Activity
In the listing below, a line holding "else firstn (Z.to_nat r) validFiles" and a line holding "keptFiles p (List.length (images w)) files." mark the range. Retype both exactly, with all lines between them.

Exercise input

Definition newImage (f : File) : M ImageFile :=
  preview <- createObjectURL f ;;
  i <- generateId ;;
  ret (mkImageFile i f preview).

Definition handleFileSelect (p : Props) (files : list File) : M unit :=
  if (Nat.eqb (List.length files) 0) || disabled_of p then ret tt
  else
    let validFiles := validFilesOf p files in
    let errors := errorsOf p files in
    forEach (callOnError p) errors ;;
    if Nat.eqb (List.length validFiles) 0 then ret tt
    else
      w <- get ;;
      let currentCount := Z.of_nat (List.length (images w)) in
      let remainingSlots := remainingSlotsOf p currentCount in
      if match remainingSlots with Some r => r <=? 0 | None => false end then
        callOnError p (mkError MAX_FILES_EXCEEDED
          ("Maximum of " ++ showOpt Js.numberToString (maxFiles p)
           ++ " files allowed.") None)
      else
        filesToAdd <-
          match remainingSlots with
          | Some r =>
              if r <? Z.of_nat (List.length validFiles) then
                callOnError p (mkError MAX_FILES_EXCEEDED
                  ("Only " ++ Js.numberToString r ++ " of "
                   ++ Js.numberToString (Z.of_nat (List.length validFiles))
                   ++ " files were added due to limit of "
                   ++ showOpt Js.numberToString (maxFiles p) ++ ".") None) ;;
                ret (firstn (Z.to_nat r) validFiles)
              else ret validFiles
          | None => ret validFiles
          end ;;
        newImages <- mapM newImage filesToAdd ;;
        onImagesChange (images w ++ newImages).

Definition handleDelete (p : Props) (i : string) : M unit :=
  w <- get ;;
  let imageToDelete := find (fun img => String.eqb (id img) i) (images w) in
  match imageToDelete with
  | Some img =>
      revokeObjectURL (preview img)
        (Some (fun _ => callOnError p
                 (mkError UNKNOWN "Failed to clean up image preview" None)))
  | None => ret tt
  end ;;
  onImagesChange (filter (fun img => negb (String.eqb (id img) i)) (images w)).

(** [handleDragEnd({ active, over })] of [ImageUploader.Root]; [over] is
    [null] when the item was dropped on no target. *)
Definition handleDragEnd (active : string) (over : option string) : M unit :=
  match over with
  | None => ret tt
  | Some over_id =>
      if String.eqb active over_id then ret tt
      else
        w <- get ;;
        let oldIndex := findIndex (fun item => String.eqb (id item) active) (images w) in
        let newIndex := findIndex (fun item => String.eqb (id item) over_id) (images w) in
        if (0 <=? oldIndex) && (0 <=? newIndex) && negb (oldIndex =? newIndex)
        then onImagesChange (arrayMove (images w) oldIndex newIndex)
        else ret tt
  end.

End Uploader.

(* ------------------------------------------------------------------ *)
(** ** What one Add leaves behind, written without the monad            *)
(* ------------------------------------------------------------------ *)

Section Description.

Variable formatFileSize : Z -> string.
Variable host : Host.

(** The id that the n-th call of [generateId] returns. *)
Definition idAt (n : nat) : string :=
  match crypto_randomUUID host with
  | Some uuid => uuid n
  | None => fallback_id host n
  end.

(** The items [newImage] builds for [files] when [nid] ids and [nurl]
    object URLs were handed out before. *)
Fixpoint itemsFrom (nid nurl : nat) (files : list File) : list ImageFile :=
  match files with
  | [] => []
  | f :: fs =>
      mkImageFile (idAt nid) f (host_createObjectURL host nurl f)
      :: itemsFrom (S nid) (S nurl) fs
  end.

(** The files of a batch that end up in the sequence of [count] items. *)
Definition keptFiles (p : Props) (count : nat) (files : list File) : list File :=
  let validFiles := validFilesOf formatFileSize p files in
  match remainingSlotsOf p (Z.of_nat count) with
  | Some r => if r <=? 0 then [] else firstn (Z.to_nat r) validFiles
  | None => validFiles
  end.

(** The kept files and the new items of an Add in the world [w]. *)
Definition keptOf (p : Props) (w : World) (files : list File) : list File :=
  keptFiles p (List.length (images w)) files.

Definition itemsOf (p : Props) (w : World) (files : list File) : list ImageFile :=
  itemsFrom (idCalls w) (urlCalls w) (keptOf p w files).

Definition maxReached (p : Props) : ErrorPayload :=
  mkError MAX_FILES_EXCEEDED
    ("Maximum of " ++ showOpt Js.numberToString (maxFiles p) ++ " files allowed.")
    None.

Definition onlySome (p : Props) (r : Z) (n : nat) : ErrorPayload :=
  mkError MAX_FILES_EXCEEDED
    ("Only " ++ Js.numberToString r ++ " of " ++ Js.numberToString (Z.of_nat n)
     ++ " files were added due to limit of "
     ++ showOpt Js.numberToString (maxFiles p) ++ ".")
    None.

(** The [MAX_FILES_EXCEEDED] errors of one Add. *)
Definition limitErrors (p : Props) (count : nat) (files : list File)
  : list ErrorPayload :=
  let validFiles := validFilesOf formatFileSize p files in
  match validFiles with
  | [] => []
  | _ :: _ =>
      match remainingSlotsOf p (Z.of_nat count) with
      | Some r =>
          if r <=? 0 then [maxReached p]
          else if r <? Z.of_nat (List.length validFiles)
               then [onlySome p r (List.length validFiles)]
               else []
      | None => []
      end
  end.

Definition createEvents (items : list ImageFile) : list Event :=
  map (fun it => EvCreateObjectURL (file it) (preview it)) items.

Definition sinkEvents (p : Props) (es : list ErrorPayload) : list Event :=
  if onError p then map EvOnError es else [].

==

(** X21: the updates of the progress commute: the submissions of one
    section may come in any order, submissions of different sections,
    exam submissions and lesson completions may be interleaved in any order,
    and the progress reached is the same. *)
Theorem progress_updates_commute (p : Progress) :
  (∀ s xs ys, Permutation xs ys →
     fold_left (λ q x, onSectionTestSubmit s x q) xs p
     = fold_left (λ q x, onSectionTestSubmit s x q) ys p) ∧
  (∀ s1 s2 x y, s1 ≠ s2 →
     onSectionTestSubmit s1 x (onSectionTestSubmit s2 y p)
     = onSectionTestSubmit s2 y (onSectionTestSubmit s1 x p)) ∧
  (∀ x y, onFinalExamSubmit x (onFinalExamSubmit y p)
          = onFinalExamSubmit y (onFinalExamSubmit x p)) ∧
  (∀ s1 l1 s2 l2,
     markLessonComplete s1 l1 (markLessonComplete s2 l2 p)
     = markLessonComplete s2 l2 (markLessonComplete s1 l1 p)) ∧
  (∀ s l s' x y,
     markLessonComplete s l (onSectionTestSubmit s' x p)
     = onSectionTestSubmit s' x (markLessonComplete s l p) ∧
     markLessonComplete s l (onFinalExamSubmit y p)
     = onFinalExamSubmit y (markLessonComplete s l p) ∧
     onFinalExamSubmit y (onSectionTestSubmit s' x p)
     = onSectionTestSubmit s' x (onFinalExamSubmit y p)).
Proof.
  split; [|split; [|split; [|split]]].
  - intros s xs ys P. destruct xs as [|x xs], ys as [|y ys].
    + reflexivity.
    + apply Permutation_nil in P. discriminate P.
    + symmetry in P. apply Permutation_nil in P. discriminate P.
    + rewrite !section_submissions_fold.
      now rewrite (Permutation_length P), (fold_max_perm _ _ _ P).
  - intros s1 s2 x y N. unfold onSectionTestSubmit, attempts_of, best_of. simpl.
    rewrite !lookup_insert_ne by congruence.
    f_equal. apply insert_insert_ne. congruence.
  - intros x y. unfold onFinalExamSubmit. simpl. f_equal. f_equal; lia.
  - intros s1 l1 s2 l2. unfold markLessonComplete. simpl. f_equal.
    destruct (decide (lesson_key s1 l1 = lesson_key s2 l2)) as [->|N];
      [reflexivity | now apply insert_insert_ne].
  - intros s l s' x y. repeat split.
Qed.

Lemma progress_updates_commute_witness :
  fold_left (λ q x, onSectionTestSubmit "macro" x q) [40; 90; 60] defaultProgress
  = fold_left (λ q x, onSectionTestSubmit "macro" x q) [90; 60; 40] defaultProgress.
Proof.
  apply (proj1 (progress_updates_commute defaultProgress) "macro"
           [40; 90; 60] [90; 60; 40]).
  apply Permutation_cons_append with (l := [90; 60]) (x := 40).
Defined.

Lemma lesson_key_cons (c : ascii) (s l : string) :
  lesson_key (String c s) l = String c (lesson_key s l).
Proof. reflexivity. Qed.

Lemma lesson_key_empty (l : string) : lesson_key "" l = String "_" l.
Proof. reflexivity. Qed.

Answer section
  | Some r => if r <=? 0 then [] else firstn (Z.to_nat r) validFiles
  | None => validFiles
  end.

(** The kept files and the new items of an Add in the world [w]. *)
Definition keptOf (p : Props) (w : World) (files : list File) : list File :=
  keptFiles p (List.length (images w)) files.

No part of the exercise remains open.